First, a glimpse at YoY revenue growth since 2021 shows 8 quarters of very challenging revenue declines from 1Q22 to 1Q24 (note the positive growth from AAN 2Q22-1Q23 was from the BrandsMart acquisition).
But we’re seeing signs of life… Upbound (rent a center) posted 2 quarters of growth and Aaron’s is on the cusp of it.
Next, a key driver of future revenue growth at Aaron’s is the size of their lease portfolio (merchandise currently on lease to customers)… that portfolio declined at a slower rate in 1Q24 ( down 4.8% YoY vs. down 7-8% in previous quarters) with trends continuing to improve into April.
Third, gross margins look stable. And there’s a lot of operating leverage in this business with a large fixed cost base of retail stores, warehouses, and overhead personnel. At 50%+ gross margins, the flow through to net income / FCF should be significant with relatively minimal revenue growth (speaking mainly to the Aaron’s segment here).
Gross margins are stable for 8 quarters now:
Finally, wages are growing faster than inflation while the personal savings rate is stable.
2) Multiyear plan
At the time of spin, management (still in place) laid out a 5-year plan which involved:
Closing a large chunk of stores to rationalize their footprint (i.e. consolidate 2 nearby locations down to 1)
Grow ecommerce
Selectively convert existing stores to a new “GenNext” concept
From the chart below, we can see the plan is working with 500 net store closures since 2017 and ecommerce up to 24% of lease revenues. Arguably, the revenue and EBITDA per Aaron’s store is much higher than the chart indicates; the 2022-2024 period includes a big portion of BrandsMart revenue with minimal EBITDA.
3) Valuation
Since 2021, EBITDA is down from $230m+ to $115m and the balance sheet went from net cash to ~$170m net debt.

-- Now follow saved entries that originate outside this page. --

(** Six failures in a row: the sixth wait is six seconds. *)
Example walletRPCWatcher_sixth_wait :
  sleeps (walletRPCWatcher_run walletRPCWatcher_init (failures 6))
  = [1 * Second; 2 * Second; 3 * Second; 4 * Second; 5 * Second; 6 * Second].
Proof. reflexivity. Qed.

(** A successful connection brings the back-off to one second again. *)
Lemma walletRPCWatcher_reset (k : nat) :
  backoffTime
    (walletRPCWatcher_run walletRPCWatcher_init (failures k ++ [InDial false]))
  = Second.
Proof.
  rewrite walletRPCWatcher_run_app.
  destruct (walletRPCWatcher_after_failures k) as (Hp & _ & _).
  cbn [walletRPCWatcher_run fold_left]. unfold walletRPCWatcher_step.
  now rewrite Hp.
Qed.

(** C8. With an [int64] in [lastGenerated] the call returns; the flag
    [getNew] is set exactly in the three cases of the staleness policy;
    whatever the flag, the shards that are sent and stored back are the
    cached ones (none when nothing is cached): no template is generated,
    also not in case (c), where only the two time stamps are renewed. *)
Theorem updateAndSendWork_resends_cached (c : Controller) (e : Env) (g : Z) :
  lastGenerated c = VInt64 g ->
  exists o,
    updateAndSendWork c e = Ok o
    /\ getNew o = getNew_policy c e g
    /\ sent o = default [] (oldBlocks c)
    /\ oldBlocks (after o) = Some (default [] (oldBlocks c))
    /\ (forall sh shs,
          oldBlocks c = Some (sh :: shs) -> getNew o = true ->
          lastTxUpdate (after o) = VInt64 (nowTxUpdate e)
          /\ lastGenerated (after o) = VInt64 (nowGenerated e)).
Proof.
  intros Hg. unfold updateAndSendWork, getNew_policy, stale.
  destruct (oldBlocks c) as [[|sh shs]|] eqn:Hob; cbn.
  - eexists. repeat split; done.
  - rewrite Hg.
    destruct (GoValue_eqb (lastTxUpdate c) (txLastUpdated e)); cbn;
      [eexists; repeat split; done|].
    destruct (wrap64 (g + Minute) <? nowAfter e); cbn;
      eexists; repeat split; done.
  - eexists. repeat split; done.
Qed.

Lemma updateAndSendWork_resends_cached_witness :
  exists o,
    updateAndSendWork stale_controller stale_env = Ok o
    /\ getNew o = true
    /\ sent o = [[Byte.x01; Byte.x02]]
    /\ oldBlocks (after o) = Some [[Byte.x01; Byte.x02]].
Proof.
  destruct (updateAndSendWork_resends_cached stale_controller stale_env 0
              eq_refl) as (o & Hrun & Hflag & Hsent & Hstored & _).
  exists o. repeat split; assumption.
Defined.

End ControlProperties.

(** ** Connection manager *)

Section ConnMgrProperties.
Import ConnMgr.





End ConnMgrProperties.

(** Projections of a manager under setters and [emit]. *)
Ltac sm_simpl :=
  cbn [NetSync.world NetSync.chainParams NetSync.shutdown
       NetSync.rejectedTxns NetSync.requestedTxns NetSync.requestedBlocks
       NetSync.syncPeer NetSync.peerStates NetSync.headersFirstMode
       NetSync.headerList NetSync.startHeader NetSync.nextCheckpoint
       NetSync.ranges NetSync.events NetSync.set_world
       NetSync.set_rejectedTxns
       NetSync.set_requestedTxns NetSync.set_requestedBlocks
       NetSync.set_syncPeer NetSync.set_peerStates
       NetSync.set_headersFirstMode NetSync.set_headerList
       NetSync.set_startHeader NetSync.set_nextCheckpoint NetSync.set_ranges
       NetSync.set_events NetSync.emit NetSync.update_peer] in *.

Ltac rsimpl := cbn [mbind Result_bind mret Result_ret] in *.

(** ** Sync manager: handleBlockMsg *)

Section HandleBlockMsg.
Import NetSync.
Context {W : Type} {ext : External W}.
Implicit Types (sm : SyncManager W) (pp : Peer) (b : Block).

Ltac ev_simpl :=
  cbn [events emit set_world set_rejectedTxns
       set_requestedTxns set_requestedBlocks set_syncPeer set_peerStates
       set_headersFirstMode set_headerList set_startHeader
       set_nextCheckpoint set_ranges set_events update_peer] in *.

Lemma adds_refl P sm : adds P sm sm.
Proof. exists []. by rewrite app_nil_r. Qed.

Lemma adds_trans P sm1 sm2 sm3 :
  adds P sm1 sm2 -> adds P sm2 sm3 -> adds P sm1 sm3.
Proof.
  intros (l1 & E1 & F1) (l2 & E2 & F2). exists (l1 ++ l2).
  rewrite E2, E1, app_assoc. split; [done|]. by apply Forall_app.
Qed.

Lemma adds_events P sm sm' : events sm' = events sm -> adds P sm sm'.
Proof. intros E. exists []. by rewrite app_nil_r. Qed.

Lemma adds_emit P e sm sm' : P e -> adds P sm sm' -> adds P sm (emit e sm').
Proof.
  intros He (l & E & F). exists (l ++ [e]). ev_simpl.
  rewrite E, app_assoc. split; [done|]. apply Forall_app. by split; [|constructor].
Qed.

(** The fetch loop sends nothing by itself. *)
Lemma fetchHeaderBlocks_loop_events walk sh gdmsg n sm sm' gd' :
  fetchHeaderBlocks_loop walk sh gdmsg n sm = Ok (sm', gd') ->
  events sm' = events sm.
Proof.
  revert sh gdmsg n sm. induction walk as [|node rest IH]; intros sh gdmsg n sm.
  - cbn. by intros [= <- <-].
  - cbn [fetchHeaderBlocks_loop].
    destruct (negb (fst (haveInventory sm _))).
    + destruct (syncPeerState _) as [[sp st]|]; rsimpl; [|done].
      destruct (_ >=? _); [by intros [= <- <-]|].
      intros H. by rewrite (IH _ _ _ _ H).
    + rsimpl. destruct (_ >=? _); [by intros [= <- <-]|].
      intros H. by rewrite (IH _ _ _ _ H).
Qed.

Lemma fetchHeaderBlocks_events sm sm' :
  fetchHeaderBlocks sm = Ok sm' -> adds benign sm sm'.
Proof.
  unfold fetchHeaderBlocks. destruct (cursor_is_nil _).
  { intros [= <-]. apply adds_refl. }
  destruct (fetchHeaderBlocks_loop _ _ _ _ _) as [[sm1 gd]|] eqn:Hloop;
    rsimpl; [|done].
  apply fetchHeaderBlocks_loop_events in Hloop.
  destruct (0 <? length gd)%nat.
  - destruct (syncPeer sm1); [|done]. intros [= <-].
    apply adds_emit; [done|]. by apply adds_events.
  - intros [= <-]. by apply adds_events.
Qed.

(** Closes [adds P sm sm'] when [sm'] is [sm] under setters and [emit]s. *)
Ltac adds_by_computation :=
  first
    [ apply adds_events; reflexivity
    | unfold adds; ev_simpl; rewrite <- ?app_assoc;
      eexists; split; [reflexivity|]; repeat constructor ].

Ltac adds_leaf :=
  lazymatch goal with
  | |- Ok _ = Ok _ -> _ => intros [= <-]; adds_by_computation
  | |- Panic = Ok _ -> _ => discriminate
  | |- fetchHeaderBlocks _ = Ok _ -> _ =>
      let H := fresh in
      intros H; apply fetchHeaderBlocks_events in H;
      eapply adds_trans; [|exact H]; adds_by_computation
  end.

Shares responded by falling from $30+ to below $8.
Even with today’s depressed fundamentals, shares are trading at 3.5x EBITDA, 10x FCF, and 0.45x TBV.
Summing it up…
Management is the main question mark for me… this is the same team that spent $230m on BrandsMart which is expected to contribute $7-12m 2024 EBITDA (i.e. a >20x multiple for a <2% EBITDA margin business). I’m really struggling to see how BrandsMart fits with the existing business. There haven’t been many insider purchases either.

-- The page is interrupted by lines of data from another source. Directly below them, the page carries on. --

(** The three edge points of the cell: the midpoints of the edges that
    leave the corner at the centre. *)
Lemma coarse_edges (s : Scratch) :
  let s1 := set_corners s centreCorners centreValues in
  let s2 := interpolateEdges coarseParams 265 s1 in
  edgeIntersection s2 0%nat = fresh_ref (vec3 0.5 0 0) /\
  edgeIntersection s2 3%nat = fresh_ref (vec3 0 0.5 0) /\
  edgeIntersection s2 8%nat = fresh_ref (vec3 0 0 0.5).
Proof.
  intros s1 s2.
  destruct (interpolateEdges_spec coarseParams 265 s1) as [_ [_ [_ He]]].
  fold s2 in He.
  rewrite (He 0%nat), (He 3%nat), (He 8%nat) by lia.
  change (edgeActive 265 0) with true. change (edgeActive 265 3) with true.
  change (edgeActive 265 8) with true. cbv iota.
  unfold edgePoint. cbn [nth edgeCorners fst snd s1 set_corners cornerValues centreValues].
  pose proof Rabs_half_l. pose proof Rabs_half_r.
  pose proof Rabs_one_l. pose proof Rabs_one_r.
  rewrite !interpolateVertex_crossing by assumption.
  cbn [deref s1 set_corners cornerPositions centreCorners nth isoLevel coarseParams].
  unfold Vector3.lerpVectors. cbn [vx vy vz].
  repeat split; f_equal; f_equal; lra.
Qed.

(** The cell at the centre appends one triangle, and writes the normal of
    its third vertex for all three vertices. *)
Lemma coarse_centre_cell (edgeTable : Z -> Z) (triTable : Z -> list Z)
    (s : Scratch) (buf : Buffers) :
  edgeTable 1%Z = 265%Z ->
  triTable 1%Z = oneTriangleRow 0 8 3 ->
  exists s',
    marchCell edgeTable triTable coarseParams [centreSphere 0.5] 1 1 1 (s, buf)
    = Some (s',
            mkBuffers (vertices buf ++ [0; 0.5; 0; 0; 0; 0.5; 0.5; 0; 0])
                      (normals buf ++ tripled (vec3 1 0 0))).
Proof.
  intros Hedge Htri. unfold marchCell.
  rewrite coarse_corners, coarse_values, coarse_cubeIndex, Hedge, Htri.
  change (Z.eqb 265 0) with false. cbv iota.
  destruct (coarse_edges s) as [E0 [E3 E8]].
  set (s2 := interpolateEdges coarseParams 265
               (set_corners s centreCorners centreValues)) in *.
  assert (A0 : edgeAt s2 0 = Some (fresh_ref (vec3 0.5 0 0)))
    by (change (edgeAt s2 0) with (Some (edgeIntersection s2 0%nat));
        rewrite E0; reflexivity).
  assert (A3 : edgeAt s2 3 = Some (fresh_ref (vec3 0 0.5 0)))
    by (change (edgeAt s2 3) with (Some (edgeIntersection s2 3%nat));
        rewrite E3; reflexivity).
  assert (A8 : edgeAt s2 8 = Some (fresh_ref (vec3 0 0 0.5)))
    by (change (edgeAt s2 8) with (Some (edgeIntersection s2 8%nat));
        rewrite E8; reflexivity).
  unfold oneTriangleRow. cbn [app repeat emitTriangles].
  change (Z.eqb 0 (-1)) with false. cbv iota.
  rewrite (emitTriangle_closed coarseParams [centreSphere 0.5] 0 8 3 s2 buf
             _ _ _ A3 A8 A0) by discriminate.
  change (Z.eqb (-1) (-1)) with true. cbv iota.
  cbn [deref].
  fold (normalAt coarseParams [centreSphere 0.5] (vec3 0.5 0 0)).
  rewrite centre_normal_x.
  eexists. f_equal. f_equal. f_equal.
  - unfold push3. cbn [vx vy vz]. rewrite <- !app_assoc. reflexivity.
  - unfold push3, tripled. cbn [vx vy vz]. rewrite <- !app_assoc. reflexivity.
Qed.

(** The emitter set [reseedSpheres(1)] creates under the coarse parameters
    when [Math.random()] keeps returning 0.5. *)
Lemma coarse_seed :
  spheres (reseedSpheres coarseParams 1 (initWorld (constRng 0.5)))
  = [centreSphere 0.5].
Proof.
  unfold reseedSpheres. change (Z.to_nat 1) with 1%nat.
  cbn [reseedLoop initWorld rng].
  unfold newSphere, random. cbv beta iota.
  rewrite randomPoint_eq. cbv beta iota.
  rewrite randomPoint_eq. cbv beta iota.
  unfold constRng. cbn [app spheres]. unfold centreSphere, resampleOf, zero3.
  cbn [volumeRadius smoothK targetRadius radiusVariance speed coarseParams].
  repeat f_equal; lra.
Qed.

End SharedNormal.

Section SharedNormalPass.

Variable edgeTable : Z -> Z.
Variable triTable : Z -> list Z.

Lemma marchCell_total (params : Params) (ss : list Sphere) (i j k : Z)
    (st : Scratch * Buffers) :
  tables_wf edgeTable triTable ->
  exists st', marchCell edgeTable triTable params ss i j k st = Some st'.
Proof.
  intros Hwf. destruct st as [s buf].
  destruct (marchCell_agree edgeTable triTable params ss ss i j k s s buf Hwf
              (fun pos => eq_refl)) as [s' [_ [buf' [Hrun _]]]].
  exists (s', buf'). exact Hrun.
Qed.

Lemma forEach_total {S : Type} (body : Z -> S -> option S) (l : list Z) :
  (forall i s, exists s', body i s = Some s') ->
  forall s, exists s', forEach l body s = Some s'.
Proof.
  intros Hbody s.
  destruct (forEach_invariant (fun _ => True) body l) with (s := s)
    as [s' [Hrun _]].
  - intros i s0 _ _. destruct (Hbody i s0) as [s1 H1]. exists s1. split; trivial.
  - trivial.
  - exists s'. exact Hrun.
Qed.

Lemma forEach_last {S : Type} (body : Z -> S -> option S) (x y : Z) (s s1 : S) :
  body x s = Some s1 -> forEach [x; y] body s = body y s1.
Proof.
  intros H. cbn [forEach]. rewrite H. destruct (body y s1); reflexivity.
Qed.

Lemma meshOf_snoc (params : Params) (ss : list Sphere) (tris : list Triangle)
    (a b c : Vec3) :
  mkBuffers
    (push3 (push3 (push3 (vertices (meshOf params ss tris)) a) b) c)
    (push3 (push3 (push3 (normals (meshOf params ss tris))
                         (normalAt params ss c))
                  (normalAt params ss c))
           (normalAt params ss c))
  = meshOf params ss (tris ++ [mkTriangle a b c]).
Proof.
  unfold meshOf, push3. cbn [vertices normals]. rewrite !flat_map_app.
  cbn [flat_map triangleCoords thirdVertexNormals tripled tv1 tv2 tv3].
  rewrite !app_nil_r, <- !app_assoc. reflexivity.
Qed.

(** On a well-formed row every triangle gets the normal of its third
    vertex for all three vertices. *)
Lemma emitTriangles_third_vertex (params : Params) (ss : list Sphere) (mask : Z) :
  forall (n : nat) (row : list Z) (s : Scratch) (tris : list Triangle),
    (length row <= n)%nat ->
    row_wf mask row = true ->
    (forall e, (e < 12)%nat -> edgeActive mask e = true ->
               edgeIntersection s e <> normal_h_ref) ->
    exists s' tris',
      emitTriangles params ss row (s, meshOf params ss tris)
      = Some (s', meshOf params ss tris').
Proof.
  induction n as [| n IH]; intros row s tris Hlen Hwf Hedges.
  - destruct row; [discriminate Hwf | cbn in Hlen; lia].
  - destruct row as [| a rest]; [discriminate Hwf |].
    cbn [emitTriangles row_wf] in *.
    destruct (Z.eqb a (-1)).
    + exists s, tris. reflexivity.
    + destruct rest as [| b [| c rest']]; try discriminate Hwf.
      apply andb_true_iff in Hwf. destruct Hwf as [Hwf Hrest].
      apply andb_true_iff in Hwf. destruct Hwf as [Hwf Hc].
      apply andb_true_iff in Hwf. destruct Hwf as [Ha Hb].
      destruct (activeEntry_edgeAt mask s a Ha) as [Ha1 [Hla Haa]].
      destruct (activeEntry_edgeAt mask s b Hb) as [Hb1 _].
      destruct (activeEntry_edgeAt mask s c Hc) as [Hc1 _].
      rewrite (emitTriangle_closed params ss a b c s _ _ _ _ Hc1 Hb1 Ha1
                 (Hedges _ Hla Haa)).
      fold (normalAt params ss (deref s (edgeIntersection s (Z.to_nat a)))).
      rewrite meshOf_snoc.
      apply IH; [cbn in Hlen; lia | assumption | exact Hedges].
Qed.

Lemma marchCell_third_vertex (params : Params) (ss : list Sphere) (i j k : Z)
    (s : Scratch) (tris : list Triangle) :
  tables_wf edgeTable triTable ->
  exists s' tris',
    marchCell edgeTable triTable params ss i j k (s, meshOf params ss tris)
    = Some (s', meshOf params ss tris').
Proof.
  intros Hwf. unfold marchCell.
  set (corners := cellCorners params i j k).
  set (values := map (fieldValue params ss) corners).
  set (cubeIndex := cubeIndexOf params values).
  destruct (Z.eqb (edgeTable cubeIndex) 0).
  - do 2 eexists. reflexivity.
  - apply (emitTriangles_third_vertex params ss (edgeTable cubeIndex)
             (length (triTable cubeIndex))).
    + lia.
    + apply Hwf. apply cubeIndexOf_range.
    + intros e He Hact.
      destruct (interpolateEdges_spec params (edgeTable cubeIndex)
                  (set_corners s corners values)) as [_ [_ [_ Hedge]]].
      rewrite (Hedge e He), Hact. apply edgePoint_not_normal_h.
Qed.

(** For every input, under well-formed tables, the pass runs to the end
    and the normal array holds, for every triangle of the position array,
    the normal at the third vertex of the triangle three times. *)
Lemma updateMesh_third_vertex_normals (params : Params) (ss : list Sphere)
    (s : Scratch) :
  tables_wf edgeTable triTable ->
  exists s' tris,
    updateMesh edgeTable triTable params ss s = Some (s', meshOf params ss tris).
Proof.
  intros Hwf. unfold updateMesh.
  set (P := fun st : Scratch * Buffers =>
              exists tris, snd st = meshOf params ss tris).
  assert (Hcell : forall i j k st, P st ->
            exists st', marchCell edgeTable triTable params ss i j k st = Some st'
                        /\ P st').
  { intros i j k [s0 buf] [tris Hbuf]. cbn [snd] in Hbuf. subst buf.
    destruct (marchCell_third_vertex params ss i j k s0 tris Hwf)
      as [s1 [tris' Hrun]].
    exists (s1, meshOf params ss tris'). split; [exact Hrun |].
    exists tris'. reflexivity. }
  destruct (forEach_invariant P
              (fun i => forEach (range (cellsPerAxis params))
                 (fun j => forEach (range (cellsPerAxis params))
                    (fun k => marchCell edgeTable triTable params ss i j k)))
              (range (cellsPerAxis params))) with (s := (s, mkBuffers [] []))
    as [[s' buf] [Hrun [tris Hbuf]]].
  - intros i st _ Hst. apply forEach_invariant; [| assumption].
    intros j st1 _ Hst1. apply forEach_invariant; [| assumption].
    intros k st2 _ Hst2. apply Hcell. assumption.
  - exists []. reflexivity.
  - cbn [snd] in Hbuf. subst buf. exists s', tris. exact Hrun.
Qed.

(** C1 fails on the code: on the 2 x 2 x 2 grid over [[-1, 1]^3] around
    one sphere of radius 0.5 at the centre, the last triangle of the pass
    has the vertices (0, 0.5, 0), (0, 0, 0.5) and (0.5, 0, 0), and the normal
    array holds (1, 0, 0) for all three of them: the normal of the third
    vertex.  The normals of the first and the second vertex, which the
    estimator computes as (0, 1, 0) and (0, 0, 1), are overwritten in the
    shared vector [normal_h] before they are copied out.  The tables are any
    well-formed ones with the canonical entries of case 1; [tris] are the
    triangles of the cells visited before. *)
Theorem updateMesh_shares_one_normal (s : Scratch) :
  tables_wf edgeTable triTable ->
  edgeTable 1%Z = 265%Z ->
  triTable 1%Z = oneTriangleRow 0 8 3 ->
  let ss := spheres (reseedSpheres coarseParams 1 (initWorld (constRng 0.5))) in
  (exists s' tris,
      updateMesh edgeTable triTable coarseParams ss s
      = Some (s',
              mkBuffers
                (flat_map triangleCoords tris ++ triangleCoords centreTriangle)
                (flat_map (thirdVertexNormals coarseParams ss) tris
                 ++ [1; 0; 0; 1; 0; 0; 1; 0; 0])))
  /\ normalAt coarseParams ss (tv1 centreTriangle) = vec3 0 1 0
  /\ normalAt coarseParams ss (tv2 centreTriangle) = vec3 0 0 1
  /\ normalAt coarseParams ss (tv3 centreTriangle) = vec3 1 0 0.
Proof.
  intros Hwf Hedge Htri. rewrite coarse_seed. cbv zeta.
  split; [| split; [apply centre_normal_y |
                    split; [apply centre_normal_z | apply centre_normal_x]]].
  unfold updateMesh.
  change (range (cellsPerAxis coarseParams)) with [0; 1]%Z.
  set (ss := [centreSphere 0.5]).
  set (cell := marchCell edgeTable triTable coarseParams ss).
  set (P := fun st : Scratch * Buffers =>
              exists tris, snd st = meshOf coarseParams ss tris).
  assert (Hcell : forall i j k st, P st ->
            exists st', cell i j k st = Some st' /\ P st').
  { intros i j k [s0 buf] [tris Hbuf]. cbn [snd] in Hbuf. subst buf.
    destruct (marchCell_third_vertex coarseParams ss i j k s0 tris Hwf)
      as [s1 [tris' Hrun]].
    exists (s1, meshOf coarseParams ss tris'). split; [exact Hrun |].
    exists tris'. reflexivity. }
  assert (Hk : forall i j st, P st ->
             exists st', forEach [0; 1]%Z (fun k => cell i j k) st = Some st'
                         /\ P st').
  { intros i j st Hst. apply forEach_invariant; [| assumption].
    intros k st' _ Hst'. apply Hcell. assumption. }
  assert (Hj : forall i st, P st ->
             exists st',
               forEach [0; 1]%Z
                 (fun j => forEach [0; 1]%Z (fun k => cell i j k)) st = Some st'
               /\ P st').
  { intros i st Hst. apply forEach_invariant; [| assumption].
    intros j st' _ Hst'. apply Hk. assumption. }
  assert (P0 : P (s, mkBuffers [] [])) by (exists []; reflexivity).
  destruct (Hj 0%Z _ P0) as [sta [Ha Pa]].
  rewrite (forEach_last
             (fun i => forEach [0; 1]%Z
                (fun j => forEach [0; 1]%Z (fun k => cell i j k)))
             0%Z 1%Z _ _ Ha).
  destruct (Hk 1%Z 0%Z sta Pa) as [stb [Hb Pb]].
  rewrite (forEach_last
             (fun j => forEach [0; 1]%Z (fun k => cell 1%Z j k))
             0%Z 1%Z _ _ Hb).
  destruct (Hcell 1%Z 1%Z 0%Z stb Pb) as [[sc bufc] [Hc [tris Pc]]].
  rewrite (forEach_last (fun k => cell 1%Z 1%Z k) 0%Z 1%Z _ _ Hc).
  cbn [snd] in Pc. subst bufc.
  destruct (coarse_centre_cell edgeTable triTable sc (meshOf coarseParams ss tris)
              Hedge Htri) as [s' Hrun].
  exists s', tris. exact Hrun.
Qed.

End SharedNormalPass.

(** * The tables used in the examples *)

Section ExampleTables.

Lemma canonical_tables_wf : tables_wf canonicalEdgeTable singleCornerTriTable.
Proof.
  intros c Hc.
  assert (H : forallb (fun c => row_wf (canonicalEdgeTable c)
                                       (singleCornerTriTable c))
                      (range 256) = true) by (vm_compute; reflexivity).
  rewrite forallb_forall in H. apply H. unfold range.
  replace c with (Z.of_nat (Z.to_nat c)) by lia.
  apply in_map. apply in_seq. lia.
Qed.

Lemma canonical_uniform_cases : uniform_cases_empty canonicalEdgeTable.
Proof. split; reflexivity. Qed.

As for the core Aaron’s business, much like the rest of the industry, it sounds as though a recovery is on the way. EBITDA estimates for 2025 might already reflect that somewhat ($141m vs. $115m in 2024), but my guess is the operating leverage could be more significant.
But what are shares worth?
Net debt is $172m at 1Q24 but FCF was an outflow of ~$32m in Q1 with ~$20m expected for the year, less the $15m dividend payments = $135m yearend net debt. At 3.5x the upper end of EBITDA guide ($120m) = $420m EV. That works out to $285m equity value or $9.30/share (using 30.625m share count). Not a ton of upside but perhaps fairly conservative too.
The dividend works out to $0.50/share annually which is good for a 6.5% yield while riding out the recovery…
Clearly more to unpack and a more thorough comparison to Upbound/Rent-A-Center is warranted. Operating leverage and leases can cut both ways so another year of heavy sales declines could be very threatening.